Task goal
Only the lines from the one containing "Definition is_finite (x" through the one containing "NInf => PInf" should be printed, exactly as they appear below, with both ends included.

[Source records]
(** * Industrial process control: the simulation engine and its displays

    A shallow embedding of the tick handler of [ProcessControlDashboard],
    of the fraction aggregation of [MultiParameterControlDashboard], of the
    bounded trend buffers, of [ConvergenceIndicator], [ProcessParameterCard]
    and [FractionMainDisplay], and of the interval effect that drives the
    ticks.

    Numbers.  A JavaScript number is modelled by [JS.number]: a rational, or
    one of the three special values Infinity, -Infinity and NaN.  Finite
    arithmetic is exact (binary64 rounding, overflow and the sign of zero are
    left out); the special values follow IEEE 754 as JavaScript has them
    (x / 0, NaN propagation, comparisons with NaN are false, NaN and 0 are
    falsy).  [Math.random()] is an explicit argument [r] with [0 <= r < 1].
    The module [Binary64] has the tick and the numeric examples once more
    in IEEE 754 double precision, the arithmetic the program runs on; what
    is proved on the rationals about magnitudes is stated for numbers far
    inside the range of double precision ([ordinary]). *)

From Stdlib Require Import QArith Qabs Lqa ZArith Floats Ascii.
From stdpp Require Import base list gmap strings.

Open Scope Q_scope.

(* ================================================================== *)
(** ** JavaScript numbers and the operators the source uses            *)
(* ================================================================== *)

Module JS.

Inductive number : Type :=
| Fin (q : Q)
| PInf
| NInf
| NaN.

Definition is_finite (x : number) : bool :=
  match x with Fin _ => true | _ => false end.

(** The sign of a rational, as a [comparison] with 0. *)
Definition sgn (q : Q) : comparison := q ?= 0.

Definition neg (x : number) : number :=
  match x with
  | Fin a => Fin (- a)
  | PInf => NInf
  | NInf => PInf
  | NaN => NaN
  end.

Definition add (x y : number) : number :=
  match x, y with
  | NaN, _ | _, NaN => NaN
  | Fin a, Fin b => Fin (a + b)
  | PInf, NInf | NInf, PInf => NaN
  | PInf, _ | _, PInf => PInf
  | NInf, _ | _, NInf => NInf
  end.

Definition sub (x y : number) : number := add x (neg y).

Task solution
Definition is_finite (x : number) : bool :=
  match x with Fin _ => true | _ => false end.

(** The sign of a rational, as a [comparison] with 0. *)
Definition sgn (q : Q) : comparison := q ?= 0.

Definition neg (x : number) : number :=
  match x with
  | Fin a => Fin (- a)
  | PInf => NInf
  | NInf => PInf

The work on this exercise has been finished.